### DESCRIPTION OF THE TASK:
Scan the entries line by line and return those with "mkFormat".

### INFORMATION PROVIDED:
(* ===== verification/Float.v ===== *)
(** * Floating point

    [f32] and [f64] as the Standard Library's [spec_float], the reference model
    of IEEE 754 binary formats (rounding to nearest, ties to even; no NaN
    payloads).  The wire formats hold an [f32] as its 32 bits; [f32_of_bits] and
    [f32_bits] go between the two.  Comparisons with NaN are false and [clamp],
    [min] and casts are those of Rust's standard library. *)

From Stdlib Require Import SpecFloat.
From S2P Require Import Prelude.

(** A binary format: its precision and its largest exponent. *)
Record format : Type := mkFormat { fmt_prec : Z; fmt_emax : Z }.
Definition binary32 : format := mkFormat 24 128.
Definition binary64 : format := mkFormat 53 1024.

Section Operations.

Context (f : format).

Definition fadd : spec_float -> spec_float -> spec_float := SFadd (fmt_prec f) (fmt_emax f).
Definition fsub : spec_float -> spec_float -> spec_float := SFsub (fmt_prec f) (fmt_emax f).
Definition fmul : spec_float -> spec_float -> spec_float := SFmul (fmt_prec f) (fmt_emax f).
Definition fdiv : spec_float -> spec_float -> spec_float := SFdiv (fmt_prec f) (fmt_emax f).

(** [n as f32], [n as f64] of an integer, and a literal [m * 2^e]. *)
Definition of_int (n : Z) : spec_float := binary_normalize (fmt_prec f) (fmt_emax f) n 0 false.
Definition literal (m e : Z) : spec_float := binary_normalize (fmt_prec f) (fmt_emax f) m e false.

(** A decimal literal [n/d], rounded once. *)
Definition decimal (n d : positive) : spec_float :=
  let '(m, e, l) := SFdiv_core_binary (fmt_prec f) (fmt_emax f) (Zpos n) 0 (Zpos d) 0 in
  binary_round_aux (fmt_prec f) (fmt_emax f) false m e l.

End Operations.

Definition is_nan (x : spec_float) : bool := match x with S754_nan => true | _ => false end.
Definition is_finite (x : spec_float) : bool :=
  match x with S754_zero _ | S754_finite _ _ _ => true | _ => false end.

(** [x.clamp(lo, hi)], [x.max(y)], [x.min(y)]. *)
Definition clamp (lo hi x : spec_float) : spec_float :=
  let x := if SFltb x lo then lo else x in
  if SFltb hi x then hi else x.
Definition fmax (x y : spec_float) : spec_float :=
  if is_nan x then y else if is_nan y then x else if SFltb x y then y else x.
Definition fmin (x y : spec_float) : spec_float :=
  if is_nan x then y else if is_nan y then x else if SFltb y x then y else x.

(** The integer part, towards zero; casts saturate, and NaN is 0. *)
Definition trunc (x : spec_float) : Z :=
  match x with
  | S754_finite s m e =>
    let v := if 0 <=? e then Zpos m * 2 ^ e else Zpos m / 2 ^ (- e) in
    if s then - v else v
  | _ => 0
  end.
Definition to_int (lo hi : Z) (x : spec_float) : Z :=
  match x with
  | S754_infinity s => if s then lo else hi
  | _ => Z.max lo (Z.min hi (trunc x))
  end.

(** The 32 bits of an [f32]; a NaN is the quiet one. *)
Definition f32_bits (x : spec_float) : Z :=
  let sign (s : bool) := if s then 2 ^ 31 else 0 in
  match x with
  | S754_zero s => sign s
  | S754_infinity s => sign s + 255 * 2 ^ 23
  | S754_nan => 255 * 2 ^ 23 + 2 ^ 22
  | S754_finite s m e =>
    if Zpos m <? 2 ^ 23 then sign s + Zpos m else sign s + (e + 150) * 2 ^ 23 + (Zpos m - 2 ^ 23)
  end.
Definition f32_of_bits (b : Z) : spec_float :=
  let s := Z.testbit b 31 in
  let exponent := Z.land (Z.shiftr b 23) 255 in
  let mantissa := Z.land b (2 ^ 23 - 1) in
  if exponent =? 0 then
    match mantissa with Zpos m => S754_finite s m (-149) | _ => S754_zero s end
  else if exponent =? 255 then (if mantissa =? 0 then S754_infinity s else S754_nan)
  else S754_finite s (Z.to_pos (mantissa + 2 ^ 23)) (exponent - 150).

Definition f32_0 : spec_float := S754_zero false.
Definition f32_1 : spec_float := literal binary32 1 0.

(** * Lemmas *)

Definition fle (x y : spec_float) : Prop := SFleb x y = true.

Lemma SFcompare_antisym x y : SFcompare y x = CompOpp <$> SFcompare x y.
Proof.
  destruct x as [s|s| |s m e], y as [s'|s'| |s' m' e']; cbn; try done; try (by destruct s); try (by destruct s');
    try (by destruct s, s'). 
  rewrite (Z.compare_antisym e e'). destruct (e ?= e')%Z; destruct s, s'; cbn; try done;
    rewrite (Pos.compare_cont_antisym m m' Eq); cbn; by rewrite ?CompOpp_involutive.
Qed.

Lemma SFcompare_nan x y : is_nan x = false -> is_nan y = false -> SFcompare x y <> None.
Proof. by destruct x, y. Qed.

Lemma fle_not_lt x y : is_nan x = false -> is_nan y = false -> SFltb x y = false -> fle y x.
Proof.
  intros Nx Ny L. unfold fle, SFleb, SFltb in *. rewrite SFcompare_antisym.
  pose proof (SFcompare_nan x y Nx Ny) as N. destruct (SFcompare x y) as [[]|]; done.
Qed.
Lemma fle_refl x : is_nan x = false -> fle x x.
Proof.
  intros N. unfold fle, SFleb. assert (E : SFcompare x x = Some Eq); [|by rewrite E].
  destruct x as [s|s| |s m e]; try done; cbn; [by destruct s|].
  rewrite Z.compare_refl, Pos.compare_cont_refl. by destruct s.
Qed.

(** [clamp] of a number is a number between the bounds. *)
Lemma clamp_range lo hi x :
  fle lo hi -> is_nan x = false -> is_nan lo = false -> is_nan hi = false ->
  is_nan (clamp lo hi x) = false /\ fle lo (clamp lo hi x) /\ fle (clamp lo hi x) hi.
Proof.
  intros LH Nx Nl Nh. unfold clamp. destruct (SFltb x lo) eqn:L.
  - destruct (SFltb hi lo) eqn:HL; split_and!; auto using fle_refl, fle_not_lt.
  - destruct (SFltb hi x) eqn:HX; split_and!; auto using fle_refl, fle_not_lt.
Qed.

(** ** Rounding never makes a NaN *)

Definition mrs_nonneg (r : shr_record) : Prop := 0 <= shr_m r.

Lemma shr_1_nonneg r : mrs_nonneg r -> mrs_nonneg (shr_1 r).
Proof. unfold mrs_nonneg. destruct r as [m r s]; cbn. by destruct m as [|[]|[]]; cbn; intros; try lia. Qed.
Lemma iter_pos_ind {A} (P : A -> Prop) (g : A -> A) n x : (forall y, P y -> P (g y)) -> P x -> P (SpecFloat.iter_pos g n x).
Proof. intros G. revert x. induction n; cbn; auto. Qed.
Lemma shr_nonneg r e n : mrs_nonneg r -> mrs_nonneg (shr r e n).1.
Proof. destruct n; cbn; auto. apply iter_pos_ind, shr_1_nonneg. Qed.
Lemma shr_fexp_nonneg p x m e l : 0 <= m -> mrs_nonneg (shr_fexp p x m e l).1.
Proof. intros M. apply shr_nonneg. unfold mrs_nonneg. by destruct l as [|[]]. Qed.
Lemma round_nearest_nonneg m l : 0 <= m -> 0 <= round_nearest_even m l.
Proof. intros M. destruct l as [|[]]; cbn; try case_match; lia. Qed.

Lemma binary_round_aux_nan p x s m e l : 0 <= m -> is_nan (binary_round_aux p x s m e l) = false.
Proof.
  intros M. unfold binary_round_aux. pose proof (shr_fexp_nonneg p x m e l M) as N1.
  destruct (shr_fexp p x m e l) as [r e1]. cbn in N1.
  pose proof (shr_fexp_nonneg p x _ e1 loc_Exact (round_nearest_nonneg _ (loc_of_shr_record r) N1)) as N2.
  destruct (shr_fexp p x _ e1 loc_Exact) as [r2 e2]. cbn in N2. unfold mrs_nonneg in N2.
  destruct (shr_m r2); try case_match; try done; lia.
Qed.
Lemma binary_normalize_nan p x m e s : is_nan (binary_normalize p x m e s) = false.
Proof.
  unfold binary_normalize, binary_round. destruct m; [done|..];
    destruct (shl_align _ _ _) as [mz ez]; by apply binary_round_aux_nan.
Qed.
Lemma of_int_nan f n : is_nan (of_int f n) = false.
Proof. apply binary_normalize_nan. Qed.

Lemma fdiv_nan f x y :
  is_nan x = false -> is_nan y = false -> (is_finite x || is_finite y) = true ->
  SFeqb y f32_0 = false -> is_nan (fdiv f x y) = false.
Proof.
  unfold fdiv. intros Nx Ny F Z.
  destruct x as [s|s| |s m e], y as [s'|s'| |s' m' e']; try done; try (by destruct s, s'). cbn.
  unfold SFdiv_core_binary. set (m1 := match _ with Z0 => _ | Zpos _ => _ | Zneg _ => _ end).
  pose proof (Z_div_mod m1 (Zpos m')) as D. destruct (Z.div_eucl m1 (Zpos m')) as [q r].
  apply binary_round_aux_nan. destruct D as [D R]; [done|].
  assert (0 <= m1) by (unfold m1; case_match; [done|by apply Z.shiftl_nonneg|done]). nia.
Qed.
Lemma fsub_nan f x y : is_nan x = false -> is_nan y = false -> (is_finite x || is_finite y) = true ->
  is_nan (fsub f x y) = false.
Proof.
  unfold fsub. intros Nx Ny F. destruct x as [s|s| |s m e], y as [s'|s'| |s' m' e']; try done; try (by destruct s, s').
  cbn. apply binary_normalize_nan.
Qed.

(** ** Positions in the unit square *)

Definition on_screen (pos : spec_float * spec_float) : Prop :=
  (fle f32_0 pos.1 /\ fle pos.1 f32_1) /\ (fle f32_0 pos.2 /\ fle pos.2 f32_1).

Lemma clamp_unit_range x : is_nan x = false -> fle f32_0 (clamp f32_0 f32_1 x) /\ fle (clamp f32_0 f32_1 x) f32_1.
Proof. intros N. by apply (clamp_range f32_0 f32_1 x). Qed.
Lemma finite_not_nan x : is_finite x = true -> is_nan x = false.
Proof. by destruct x. Qed.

### WRITTEN RESPONSE:
Record format : Type := mkFormat { fmt_prec : Z; fmt_emax : Z }.
Definition binary32 : format := mkFormat 24 128.
Definition binary64 : format := mkFormat 53 1024.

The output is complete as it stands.